Record: 12-4
Offensive Rank: 10th out of 32 teams
Defensive Rank: 1st out of 32
Turnover Ratio Rank: 4th out of 32
Team MVP: Marshawn Lynch
High Point: Seahawks 28, Packers 22 (OT)
Low Point: Rams 28, Seahawks 26
So another season is in the books. I'm sitting here listening to Death Cab for Cutie and feeling like I'm resting where disappointment and regret collide. However, I've taken two big lessons away from the process of transitioning from a Miserable Depressed Hobo to a Relatively Content Woman: Regret is Corrosive and Concentrate on How Far You've Come, NOT How Far You Have Left to Go.
It's SO easy focus on regret if you are trans. For me, I could wallow in regret about waiting until I was in my late 30s to transition, or about how I hurt people I cared about while I was still figuring myself out, or about fifty other supremely obvious things. I could lose myself in wondering about how different my life would be if I had transitioned 20 years ago. Sure would have been great to have been a woman back in your early 20s... Right, Ramona?
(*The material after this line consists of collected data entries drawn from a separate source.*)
Lemma port_text_chars p :
  Forall (fun c => mem_byte c (bs "/?#") = false) (port_text p) /\ (64 ∉ port_text p).
Proof.
  unfold port_text. destruct (negb (p =? -1)); [|split; [done|set_solver]].
  unlit. cbn [app]. split.
  - constructor; [done|]. apply Forall_forall. intros c [->|Hc]%to_string_int_chars; [done|].
    unfold is_digit in Hc. bool_to_prop. unfold mem_byte, existsb.
    rewrite !(proj2 (Z.eqb_neq _ _)) by lia. done.
  - rewrite not_elem_of_cons. split; [done|]. by apply to_string_int_not.
Qed.

Lemma authority_of_chars u :
  url_wf u ->
  Forall (fun c => mem_byte c (bs "/?#") = false) (authority_of u) /\
  (64 ∉ host_text (host_ u) ++ port_text (port_ u)).
Proof.
  intros W. destruct (wf_user u W) as [Hu _], (wf_host u W) as [Hh Hh'].
  assert (Hht : Forall (fun c => mem_byte c (bs "/?#") = false) (host_text (host_ u)) /\
    (64 ∉ host_text (host_ u))).
  { destruct (host_text_cases (host_ u)) as [[_ ->]|[_ ->]]; [apply (wf_host_bracket u W)|done|].
    split; [|set_solver]. constructor; [done|]. apply Forall_app. split; [done|]. by repeat constructor. }
  pose proof (port_text_chars (port_ u)) as Hpt.
  destruct Hht, Hpt. split; [|set_solver]. unfold authority_of, user_text.
  repeat (apply Forall_app; split); try done.
  destruct (user_info_ u); [done|]. apply Forall_app. split; [done|]. by repeat constructor.
Qed.

Lemma parse_authority_print u :
  url_wf u ->
  parse_authority (authority_of u) (set_scheme_ (scheme_ u) Url_default) =
  (set_host (host_ u) (set_port_ (port_ u)
     (set_user_info_ (user_info_ u) (set_scheme_ (scheme_ u) Url_default))), Ok tt).
Proof.
  intros W. destruct (authority_of_chars u W) as [_ Hat], (wf_host_bracket u W) as [H1 H2].
  unfold authority_of, user_text. destruct (user_info_ u) as [|c ui] eqn:E.
  - eapply parse_hostport; eauto using wf_host_lower, wf_port.
  - rewrite <- app_assoc. cbn [app].
    rewrite (app_comm_cons ui _ c).
    rewrite parse_authority_user; [|rewrite <- E; apply (wf_user u W)|done].
    eapply parse_hostport; eauto using wf_host_lower, wf_port.
Qed.

(** What follows the authority is empty or starts with one of its ends. *)
Lemma authority_split a p q f :
  Forall (fun c => mem_byte c (bs "/?#") = false) a -> seg_end p ->
  let tail := p ++ query_text q ++ fragment_text f in
  substr_to (find_first_of (bs "/?#") (a ++ tail)) (a ++ tail) = a /\
  match find_first_of (bs "/?#") (a ++ tail) with
  | Some n => drop n (a ++ tail) | None => [] end = tail.
Proof.
  intros Ha Hp tail. unfold find_first_of.
  assert (Ht : tail = [] \/ exists c r, tail = c :: r /\ mem_byte c (bs "/?#") = true).
  { unfold tail. destruct p as [|c p]; [|right; exists c, (p ++ query_text q ++ fragment_text f)].
    - destruct q as [|x q]; [|right; by eexists _, _].
      destruct f as [|y f]; [by left|right; by eexists _, _].
    - simpl in Hp. by subst c. }
  destruct Ht as [->|(c & r & -> & Hc)].
  - rewrite app_nil_r, (proj2 (find_if_None _ _) Ha). done.
  - rewrite (find_if_app _ a c r Ha Hc). cbn [substr_to].
    by rewrite take_app_length, drop_app_length.
Qed.

(** C30 ([Url::parse] and [Url::href], round trip): printing a URL and parsing the
    text gives the same URL, field by field, IPv6 hosts and user information
    included, for every URL that is well-formed ([url_wf]): a lower-case scheme that
    starts with a letter and has no colon; a lower-case host and user information
    without slash, question mark, hash and at sign, the host also without a closing
    bracket and, if it has a colon, not starting with an opening one; a port that is
    an [int]; a path that is empty or starts with a slash, holds no question mark
    and no hash and has no dot segments; a query without hash. *)
Theorem parse_href u : url_wf u -> parse (href u) = Ok u.
Proof.
  intros W. rewrite href_shape.
  destruct (wf_scheme u W) as (c & s & Es & Hc), (authority_of_chars u W) as [Ha _].
  destruct (wf_path u W) as (Hp & Hp1 & Hp2).
  destruct (authority_split _ _ (query_ u) (fragment_ u) Ha Hp) as [E1 E2].
  set (tail := path_ u ++ query_text (query_ u) ++ fragment_text (fragment_ u)) in *.
  unfold parse. destruct (scheme_ u ++ _) as [|x r] eqn:E; [by rewrite Es in E|].
  rewrite <- E. rewrite find_char_app by apply (wf_scheme_colon u W).
  rewrite take_app_length, to_lower_ascii_str_map, (wf_scheme_lower u W), drop_app_add.
  cbn [scheme_ set_scheme_]. rewrite Es at 1. rewrite Hc. cbn [negb].
  change (drop 1 (58 :: 47 :: 47 :: authority_of u ++ tail)) with (47 :: 47 :: authority_of u ++ tail).
  rewrite (starts_with_app (authority_of u ++ tail) (bs "//") : starts_with (47 :: 47 :: _) _ = true).
  change (drop 2 (47 :: 47 :: authority_of u ++ tail)) with (authority_of u ++ tail).
  rewrite E1, E2, parse_authority_print by done. unfold tail.
  rewrite parse_tail_print, (wf_path_normal u W) by (done || apply (wf_query u W)).
  by destruct u.
Qed.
What would that do for me, though? How would it help? It wouldn't make my life any better or easier, or make my future any brighter. It would just be an anchor. Dead weight. Beyond that, everything that happened made me the person I am today. I like myself. The path I took led me to having the two best children ever and meeting the love of my life. I wouldn't change a god damn thing. I don't need Regret burning an ulcer into my soul.
The other counterproductive thought process I've overcome is fixation on the things I still want to change about myself. Things from wishing I had the money to get the last remaining bits of beard shadow permanently zapped off my face, to wanting to lose 20 more pounds, to not being entirely satisfied with my hair or my voice, and on and on and on. What I SHOULD focus on is how far I've come over the last five years. Back then, I had absolutely no hope for the future. I was sleeping on a basement couch five feet from a litter box while being squeezed to death by the twin pythons of depression and anxiety. Today, I've never been happier. My life is imperfect, but it's also bursting with joy and wonder.
Since Sunday, I've been fairly zombified outside of random crying jags. I know to many Twelves XLIX is the most devastating defeat in franchise history. I'd still rank it behind XL, because today I'm sad but not left tortured by an overwhelming feeling of injustice... Plus, we put a Lombardi in our trophy case just one year ago.
On Sunday night and into Monday, I was shoulder-to-shoulder with everyone enraged that Carroll didn't just give it to Shawn at the 1-yard-line. I'm glad I waited to write about the game until now, though. For one thing, I didn't fall into the trap of espousing dipshit conspiracy theories about the play call (Sidebar: If there was a conspiracy to get Wilson the MVP instead of Lynch, why was Shawn's number called on first down?). Beyond that, upon reflection, calling a pass on 2nd down in that situation made a LOT of sense.
It's natural to become obsessed with that fateful play. We were one yard away from winning back-to-back Super Bowls. We were one yard away from football immortality. What if Bevell had called a fade to Matthews to the back corner? What if Russell had pulled it down and just walked into the end zone? What if Lockette had fought a little harder for the ball? What if it was an ever-so-slightly more accurate pass? It's so easy to tumble into that bottomless rabbit hole. But what if we DON'T focus on that? What if we don't become consumed by regret? We might realize that...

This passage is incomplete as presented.